Patients with chronic pain can exacerbate their chronic pain in the setting of ongoing therapy or with untreated chronic pain due to a gap or lack of ongoing care. These scenarios require different treatment approaches. For chronic pain patients with an exacerbation in their pain exceeding the pain control of their usual treatment strategy, treatment can be approached in a fashion similar to that for acute pain. The goal for these patients should be to control the exacerbation and return the patient to their baseline function and treatment strategy.
Many patients with chronic pain are in comprehensive treatment programs, most of which involve a so-called contract concerning the provision of their pain management. For such patients, a review of the pain management plan in the medical records, or contact with the health care clinician who manages the patient’s treatment plan, is a critical element in determining the best short-term strategy in the ED.
Patients with chronic pain who have a gap in their baseline treatment or who have never established appropriate treatment for chronic pain require an approach that addresses the need to establish a consistent treatment plan. Patients with no ongoing treatment plan should have a basic chronic pain treatment plan implemented during their ED visit. This should consist of acetaminophen, if not contraindicated, and a nonsteroidal antiinflammatory drug (NSAID), if tolerated. Adjuvants appropriate for neuropathic or central pain may be added, if appropriate.

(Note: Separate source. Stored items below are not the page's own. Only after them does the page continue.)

(* ===== verification/Prelude.v ===== *)
(** * Verification of [src/cv_task_handenur.py]: locating star-map crops

    The program reads two query crops and a reference image, extracts ORB
    features from each, matches each query against the reference with a
    brute-force Hamming k-nearest-neighbour matcher filtered by Lowe's ratio
    test, fits a homography to the matched points, projects the query's four
    corners into the reference frame and draws diamond markers there.  Its
    parts and how they call one another:

    - [read_image] (lines 16-23): [cv2.imread] plus a printed status line;
      returns [None] on failure.  Modelled in [Pipeline.v] over a file
      system [gmap string Image].
    - [find_orb_features] (lines 27-30): a call of ORB's
      [detectAndCompute]; the detector is an interface ([Pipeline.v],
      class [OrbDetector]) whose laws are what the rest of the program
      relies on (one descriptor row per keypoint, bytes, fixed width).
    - [match_orb_features] (lines 34-41): [BFMatcher.knnMatch] with [k=2]
      followed by the ratio-test loop.  [Hamming.v] models the Hamming
      norm, [KnnMatch.v] OpenCV's k-best selection ([batchDistance] with
      [K > 0], spec-modelled from the library), [FloatRatio.v] the IEEE
      double product [0.7 * n.distance], and [Matcher.v] the loop itself,
      including the [ValueError] raised by [for m, n in matches] when a row
      has fewer than two neighbours.
    - [draw_corner_coordinates] (lines 45-107): point extraction, the
      homography fit (an interface, [Localizer.v]), the corner array, the
      perspective transform ([Geometry.v], over exact rationals), the
      side-by-side canvas and the four [drawMarker] calls.
    - [main] (lines 111-141): the whole pipeline as a program in the
      [Py] monad of [PyEffects.v] (exceptions plus an output trace of
      printed lines, windows and the final key wait), in [Pipeline.v].
      Its first lines (112-117) build an argparse parser with three
      optional [--inputK] options and parse [sys.argv[1:]]; [Cli.v]
      models that parser, [parse_args : list string -> cli Args].
    - the entry point (lines 144-145): [Process.v] runs the parser, then
      [main], then the blocking [cv2.waitKey()], and gives the exit
      status (2 for a usage error, 1 for an exception, 0 after a key).

    Files, in dependency order: [Prelude] (this file: the [cv_scope]
    notation [l.[i]], the tactics [inv], [bool_prop], [case_goal], the
    hint database [cv], shared list and integer lemmas), [PyEffects]
    (exceptions as values of [result], the [Py] state monad over the
    output trace, Python subscripts), [Hamming] ([cv::normHamming]),
    [FloatRatio] (binary64 evaluation of line 39), [KnnMatch]
    ([BFMatcher.knnMatch]), [Matcher] ([match_orb_features]), [Geometry]
    ([cv2.perspectiveTransform], homographies, setoid structure),
    [Ransac] (the RANSAC loop of [cv2.findHomography]), [Localizer]
    ([draw_corner_coordinates]), [Pipeline] ([read_image],
    [find_orb_features], [main]), [Cli] (the argparse parser of lines
    112-117), [Process] (the entry point of lines 144-145, the blocking
    [cv2.waitKey()] and the exit status).

    Interfaces.  The two library calls whose internals are out of reach
    are type classes: [HomographySolver] ([cv2.findHomography] with
    RANSAC; law: it recovers a translation from four or more point pairs
    in general position) and [OrbDetector] ([ORB.detectAndCompute]; laws:
    one well-formed 32-byte descriptor row per keypoint, and no
    descriptors ([None]) when there are no keypoints).
    The client theorems of [Localizer] and [Pipeline] are proved against
    the classes; the instances [translation_solver] and [row_detector]
    discharge the laws and make the witnesses run.  [Ransac] models the
    loop inside [findHomography] separately, over a kernel, a sampler, an
    inlier count and [RANSACUpdateNumIters] given as section variables.

    What the theorems show (claim ids in brackets).
    - Matcher: every kept match is valid, has the Hamming distance and
      passes the ratio test against every other train descriptor (C1);
      every clear best match is kept (C2); the code computes a
      declarative specification (C3); fewer than two train descriptors
      raise [ValueError] (C5); order, length, exact copies, ties, empty
      descriptor sets (C23-C26, C30).
    - FloatRatio (C6): the float test agrees with [10 d1 < 7 d2] for
      every distance up to 2048, the largest Hamming distance of two
      256-byte descriptors (ORB's are 32 bytes, at most 256); the check
      over 0..2048 is done once by [vm_compute].
    - KnnMatch: the one-pass K-best insertion of [batchDistance] and the
      [IMGIDX] packing of indices (18 bits, so fewer than 2^18 train rows)
      compute the sorted specification (C7); the type of the result rows
      (C11).  Distances stay below [INT_MAX], the sentinel.
    - Hamming (C10): OpenCV's table-driven routine, unrolled by four,
      computes the bit count of the differences.
    - Localizer: on loaded images the function equals a closed-form
      specification, written from the entries of [H] and the image shape
      without the code's helpers, with its failures in code order (C8); a translated
      copy is localised at the translated corners (C4); a corner outside
      the C [int] range raises in [drawMarker] (C13); fewer than four
      matches and a failed fit raise [cv2.error] (C20, C28); shape of the
      canvas and the marker attributes (C29).
    - Ransac: the loop leaves within [maxIters = 2000] iterations (C18);
      a returned model has at least four inliers or was fitted to exactly
      four pairs (C19).
    - Pipeline: the output is always a prefix of the complete run's
      output, complete when [main] returns (C9); [main] returns only when
      all three images loaded (C12); a failed load still prints the three
      status lines and ends in an exception (C21); matches index the
      keypoint lists (C22); a missing option raises [TypeError] (C27).
    - Process: after a normal return the process exits with status 0 at
      the first key press and stays blocked before it (C14); status 0
      only after the complete output with all images loaded (C15);
      status 1 only after an exception, with no window shown (C16).
    - Cli and Process: the usual command line parses to the namespace of
      its paths (C31); [--inputK=value] round-trips for every value but
      ['--'] (C35); three bare paths, the spec's form, are rejected
      (C33); the exit status of the whole program means a usage error
      (2), an exception (1) or a key press after a complete run (0)
      (C32); an empty command line exits with status 1 (C36), and so
      does an explicit ['--'] value, stored as an empty list that
      [cv2.imread] refuses (C17).
    - Geometry (C34, C37, C38): translation, composition and scaling
      laws of [perspectiveTransform], with [FLT_EPSILON] made explicit.

    Fuel.  Every loop of the script runs over a finite list and is a
    structural [Fixpoint] or [fold_left].  The one library loop whose
    bound changes while it runs, RANSAC's [for (iter < niters)] with
    [niters] shrinking, takes fuel [max(maxIters, 1)], and C18 proves that
    fuel always suffices.  The key wait is modelled over a finite input
    sequence: [run] either exits or is still [Waiting], never out of fuel.

    Not modelled, and why:
    - pixel contents: ORB detection (an interface instead), the lines and
      circles [drawMatches] and [drawMarker] paint, the resize
      interpolation and window rendering; the theorems depend only on
      shapes, positions and marker attributes;
    - what RANSAC computes with: the homography kernel (a DLT solve), the
      random sampler, the reprojection test and [RANSACUpdateNumIters]
      (floating-point logarithms) are parameters of [Ransac], and the
      Levenberg-Marquardt refinement after it is not modelled; the
      localizer uses the fit through an interface whose law covers exact
      translations, the case the script is built for;
    - float32 storage of the point arrays: geometry is exact over [Q];
      the matcher's float test is modelled exactly (FloatRatio);
    - the usage and error text argparse writes to stderr before exiting
      with status 2: the trace records the program's own output only;
      the parser follows CPython 3.8-3.11 (later versions changed the
      handling of [--] and of option prefixes in corner cases). *)

From Stdlib Require Import ZArith List Lia Bool.
Import ListNotations.

Declare Scope cv_scope.
Delimit Scope cv_scope with cv.
Open Scope cv_scope.

(** Python's [seq[i]] on a list or tuple with a non-negative index. *)
Notation "l .[ i ]" := (nth_error l i)
  (at level 1, format "l .[ i ]") : cv_scope.

Create HintDb cv.

(** ** Tactics *)

Ltac inv H := inversion H; subst; clear H.

(** Turn the boolean comparisons the models compute with into the
    propositions [lia] reads. *)
Ltac bool_prop :=
  repeat match goal with
  | H : (_ && _)%bool = true |- _ => apply andb_prop in H as [? ?]
  | H : (_ <? _)%Z = true |- _ => apply Z.ltb_lt in H
  | H : (_ <? _)%Z = false |- _ => apply Z.ltb_ge in H
  | H : (_ <=? _)%Z = true |- _ => apply Z.leb_le in H
  | H : (_ <=? _)%Z = false |- _ => apply Z.leb_gt in H
  | H : (_ =? _)%Z = true |- _ => apply Z.eqb_eq in H
  | H : (_ =? _)%Z = false |- _ => apply Z.eqb_neq in H
  | H : (_ <? _)%nat = true |- _ => apply Nat.ltb_lt in H
  | H : (_ <? _)%nat = false |- _ => apply Nat.ltb_ge in H
  | H : (_ <=? _)%nat = true |- _ => apply Nat.leb_le in H
  | H : (_ <=? _)%nat = false |- _ => apply Nat.leb_gt in H
  | H : (_ =? _)%nat = true |- _ => apply Nat.eqb_eq in H
  | H : (_ =? _)%nat = false |- _ => apply Nat.eqb_neq in H
  end.

(** Case on the first [if] or [match] scrutinee of the goal, keeping the
    equation. *)
Ltac case_goal :=
  match goal with
  | |- context [if ?b then _ else _] => destruct b eqn:?
  | |- context [match ?x with _ => _ end] => destruct x eqn:?
  end.

(** ** Lists *)

Lemma nth_error_lt {A} (l : list A) i x : l.[i] = Some x -> (i < length l)%nat.
Proof. intros H. apply nth_error_Some. congruence. Qed.

Lemma nth_error_In' {A} (l : list A) i x : l.[i] = Some x -> In x l.
Proof. apply nth_error_In. Qed.

Lemma Forall_nth_error {A} (P : A -> Prop) l i x :
  Forall P l -> l.[i] = Some x -> P x.
Proof.
  intros HF Hi. rewrite Forall_forall in HF. eauto using nth_error_In.
Qed.

Lemma nth_error_map_Some {A B} (f : A -> B) l i y :
  (map f l).[i] = Some y -> exists x, l.[i] = Some x /\ y = f x.
Proof.
  rewrite nth_error_map. destruct (l.[i]); simpl; intros H; inv H; eauto.
Qed.

Lemma nth_error_seq_Some s n i :
  (i < n)%nat -> (seq s n).[i] = Some (s + i)%nat.
Proof. intros H. rewrite nth_error_seq. apply Nat.ltb_lt in H. now rewrite H. Qed.

Lemma In_firstn {A} n (l : list A) x : In x (firstn n l) -> In x l.
Proof. intros H. rewrite <- (firstn_skipn n l). apply in_or_app. now left. Qed.

(** In a list of two elements or more, every index has another valid one. *)
Lemma lookup_other {A} (l : list A) j :
  (2 <= length l)%nat -> exists j' x, l.[j'] = Some x /\ j' <> j.
Proof.
  destruct l as [|a [|b l]]; simpl; intros H; try lia.
  destruct j as [|j]; [exists 1%nat, b | exists 0%nat, a]; simpl; auto.
Qed.

Lemma In_combine_map {A B} (f : A -> B) l a b :
  In (a, b) (combine l (map f l)) -> b = f a.
Proof.
  induction l as [|x l IH]; simpl; [easy|].
  intros [E|E]; [now injection E as <- <- | auto].
Qed.

(** ** Integers *)

Lemma Z_of_nat_lt_iff (a b : nat) : (Z.of_nat a < Z.of_nat b)%Z <-> (a < b)%nat.
Proof. lia. Qed.

#[export] Hint Resolve nth_error_lt nth_error_In' In_firstn : cv.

Opioids for chronic pain, whether for a patient already on a treatment plan or without a treatment plan, are rarely indicated in the ED, with the exception of patients who experience pain related to advanced malignancy (see below.) Opioids should neither be administered nor prescribed unless their need is verified with the clinician responsible for the patient’s chronic pain management plan. In general, opioids for chronic pain management are the domain of clinicians in ambulatory pain centers or primary care physicians who will follow the patient’s therapy, response, and compliance. There is often difficulty communicating this with patients who may have received opioids at many EDs, including the one currently being visited. The establishment of a departmental policy empowers emergency clinicians to administer or prescribe opioids for chronic pain syndromes without judging the patient.
Chronic pain care in the ED should emphasize the use of multimodal treatments and reduce the use of opioid medications. Nonpharmacologic treatments in multimodal chronic pain care include physical rehabilitative therapies, interventional pain procedures, psychological therapy, and integrative approaches. An important aspect of caring for chronic pain is recommending a nonpharmacological treatment, or at least determining if a patient is willing to consider such therapies. The factors associated with a patient’s willingness to accept such therapies have not been well defined, and therefore nonpharmacological approaches should be discussed with chronic pain patients presenting to the ED.